[Collected data entries]
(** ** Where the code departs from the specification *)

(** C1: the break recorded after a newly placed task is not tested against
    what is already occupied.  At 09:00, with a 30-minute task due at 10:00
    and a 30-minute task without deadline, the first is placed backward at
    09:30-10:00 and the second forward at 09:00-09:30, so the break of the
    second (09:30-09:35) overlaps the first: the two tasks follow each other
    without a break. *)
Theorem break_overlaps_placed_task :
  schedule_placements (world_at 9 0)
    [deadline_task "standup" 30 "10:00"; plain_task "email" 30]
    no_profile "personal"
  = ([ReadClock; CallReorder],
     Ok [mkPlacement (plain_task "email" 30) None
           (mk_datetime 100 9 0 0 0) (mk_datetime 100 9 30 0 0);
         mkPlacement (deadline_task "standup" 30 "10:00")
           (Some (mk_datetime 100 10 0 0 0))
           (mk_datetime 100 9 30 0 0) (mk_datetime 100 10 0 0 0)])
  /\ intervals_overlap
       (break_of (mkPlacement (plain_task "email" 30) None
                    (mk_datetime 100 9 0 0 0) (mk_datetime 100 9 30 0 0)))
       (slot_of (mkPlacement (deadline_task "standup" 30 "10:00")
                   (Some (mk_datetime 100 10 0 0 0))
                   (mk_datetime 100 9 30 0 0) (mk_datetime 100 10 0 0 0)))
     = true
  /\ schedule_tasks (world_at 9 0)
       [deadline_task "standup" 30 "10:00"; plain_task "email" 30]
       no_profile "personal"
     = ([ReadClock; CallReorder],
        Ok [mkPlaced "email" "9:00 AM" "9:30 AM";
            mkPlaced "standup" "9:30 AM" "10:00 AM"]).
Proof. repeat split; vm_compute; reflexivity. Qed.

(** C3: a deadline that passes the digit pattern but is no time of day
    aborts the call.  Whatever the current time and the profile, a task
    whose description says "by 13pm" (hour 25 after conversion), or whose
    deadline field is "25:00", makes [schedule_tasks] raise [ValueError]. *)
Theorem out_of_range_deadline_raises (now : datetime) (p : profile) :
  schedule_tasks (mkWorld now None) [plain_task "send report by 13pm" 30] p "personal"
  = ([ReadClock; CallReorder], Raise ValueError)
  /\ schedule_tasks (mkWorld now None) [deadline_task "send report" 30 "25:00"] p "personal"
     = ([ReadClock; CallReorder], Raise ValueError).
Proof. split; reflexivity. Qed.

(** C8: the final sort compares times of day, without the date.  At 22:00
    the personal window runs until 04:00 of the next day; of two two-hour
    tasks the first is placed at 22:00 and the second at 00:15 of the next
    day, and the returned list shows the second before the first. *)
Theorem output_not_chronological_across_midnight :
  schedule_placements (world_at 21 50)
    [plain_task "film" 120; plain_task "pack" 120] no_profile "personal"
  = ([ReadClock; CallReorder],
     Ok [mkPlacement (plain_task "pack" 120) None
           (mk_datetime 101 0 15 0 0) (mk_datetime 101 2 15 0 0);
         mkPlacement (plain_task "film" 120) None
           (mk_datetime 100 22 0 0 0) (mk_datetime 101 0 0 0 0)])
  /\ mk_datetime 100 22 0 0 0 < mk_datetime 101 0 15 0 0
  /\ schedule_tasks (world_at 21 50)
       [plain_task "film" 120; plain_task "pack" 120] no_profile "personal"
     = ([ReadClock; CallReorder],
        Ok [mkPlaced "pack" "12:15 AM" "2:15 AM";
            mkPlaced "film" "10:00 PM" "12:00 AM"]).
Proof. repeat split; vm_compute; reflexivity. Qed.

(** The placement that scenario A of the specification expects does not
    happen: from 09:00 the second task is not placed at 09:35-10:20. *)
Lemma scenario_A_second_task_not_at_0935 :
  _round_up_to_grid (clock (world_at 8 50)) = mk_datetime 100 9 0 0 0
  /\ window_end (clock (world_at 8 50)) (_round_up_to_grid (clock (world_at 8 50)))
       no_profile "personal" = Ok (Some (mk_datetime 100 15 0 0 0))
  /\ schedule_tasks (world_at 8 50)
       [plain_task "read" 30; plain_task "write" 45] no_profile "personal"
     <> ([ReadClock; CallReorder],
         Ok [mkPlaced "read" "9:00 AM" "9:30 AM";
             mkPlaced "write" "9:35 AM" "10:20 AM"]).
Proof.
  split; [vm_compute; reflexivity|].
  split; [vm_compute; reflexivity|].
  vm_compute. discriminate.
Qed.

▶ _Work item_
The records above are to be transcribed exactly, with nothing left out.

▶ _Output_
(** ** Where the code departs from the specification *)

(** C1: the break recorded after a newly placed task is not tested against
    what is already occupied.  At 09:00, with a 30-minute task due at 10:00
    and a 30-minute task without deadline, the first is placed backward at
    09:30-10:00 and the second forward at 09:00-09:30, so the break of the
    second (09:30-09:35) overlaps the first: the two tasks follow each other
    without a break. *)
Theorem break_overlaps_placed_task :
  schedule_placements (world_at 9 0)
    [deadline_task "standup" 30 "10:00"; plain_task "email" 30]
    no_profile "personal"
  = ([ReadClock; CallReorder],
     Ok [mkPlacement (plain_task "email" 30) None
           (mk_datetime 100 9 0 0 0) (mk_datetime 100 9 30 0 0);
         mkPlacement (deadline_task "standup" 30 "10:00")
           (Some (mk_datetime 100 10 0 0 0))
           (mk_datetime 100 9 30 0 0) (mk_datetime 100 10 0 0 0)])
  /\ intervals_overlap
       (break_of (mkPlacement (plain_task "email" 30) None
                    (mk_datetime 100 9 0 0 0) (mk_datetime 100 9 30 0 0)))
       (slot_of (mkPlacement (deadline_task "standup" 30 "10:00")
                   (Some (mk_datetime 100 10 0 0 0))
                   (mk_datetime 100 9 30 0 0) (mk_datetime 100 10 0 0 0)))
     = true
  /\ schedule_tasks (world_at 9 0)
       [deadline_task "standup" 30 "10:00"; plain_task "email" 30]
       no_profile "personal"
     = ([ReadClock; CallReorder],
        Ok [mkPlaced "email" "9:00 AM" "9:30 AM";
            mkPlaced "standup" "9:30 AM" "10:00 AM"]).
Proof. repeat split; vm_compute; reflexivity. Qed.

(** C3: a deadline that passes the digit pattern but is no time of day
    aborts the call.  Whatever the current time and the profile, a task
    whose description says "by 13pm" (hour 25 after conversion), or whose
    deadline field is "25:00", makes [schedule_tasks] raise [ValueError]. *)
Theorem out_of_range_deadline_raises (now : datetime) (p : profile) :
  schedule_tasks (mkWorld now None) [plain_task "send report by 13pm" 30] p "personal"
  = ([ReadClock; CallReorder], Raise ValueError)
  /\ schedule_tasks (mkWorld now None) [deadline_task "send report" 30 "25:00"] p "personal"
     = ([ReadClock; CallReorder], Raise ValueError).
Proof. split; reflexivity. Qed.

(** C8: the final sort compares times of day, without the date.  At 22:00
    the personal window runs until 04:00 of the next day; of two two-hour
    tasks the first is placed at 22:00 and the second at 00:15 of the next
    day, and the returned list shows the second before the first. *)
Theorem output_not_chronological_across_midnight :
  schedule_placements (world_at 21 50)
    [plain_task "film" 120; plain_task "pack" 120] no_profile "personal"
  = ([ReadClock; CallReorder],
     Ok [mkPlacement (plain_task "pack" 120) None
           (mk_datetime 101 0 15 0 0) (mk_datetime 101 2 15 0 0);
         mkPlacement (plain_task "film" 120) None
           (mk_datetime 100 22 0 0 0) (mk_datetime 101 0 0 0 0)])
  /\ mk_datetime 100 22 0 0 0 < mk_datetime 101 0 15 0 0
  /\ schedule_tasks (world_at 21 50)
       [plain_task "film" 120; plain_task "pack" 120] no_profile "personal"
     = ([ReadClock; CallReorder],
        Ok [mkPlaced "pack" "12:15 AM" "2:15 AM";
            mkPlaced "film" "10:00 PM" "12:00 AM"]).
Proof. repeat split; vm_compute; reflexivity. Qed.

(** The placement that scenario A of the specification expects does not
    happen: from 09:00 the second task is not placed at 09:35-10:20. *)
Lemma scenario_A_second_task_not_at_0935 :
  _round_up_to_grid (clock (world_at 8 50)) = mk_datetime 100 9 0 0 0
  /\ window_end (clock (world_at 8 50)) (_round_up_to_grid (clock (world_at 8 50)))
       no_profile "personal" = Ok (Some (mk_datetime 100 15 0 0 0))
  /\ schedule_tasks (world_at 8 50)
       [plain_task "read" 30; plain_task "write" 45] no_profile "personal"
     <> ([ReadClock; CallReorder],
         Ok [mkPlaced "read" "9:00 AM" "9:30 AM";
             mkPlaced "write" "9:35 AM" "10:20 AM"]).
Proof.
  split; [vm_compute; reflexivity|].
  split; [vm_compute; reflexivity|].
  vm_compute. discriminate.
Qed.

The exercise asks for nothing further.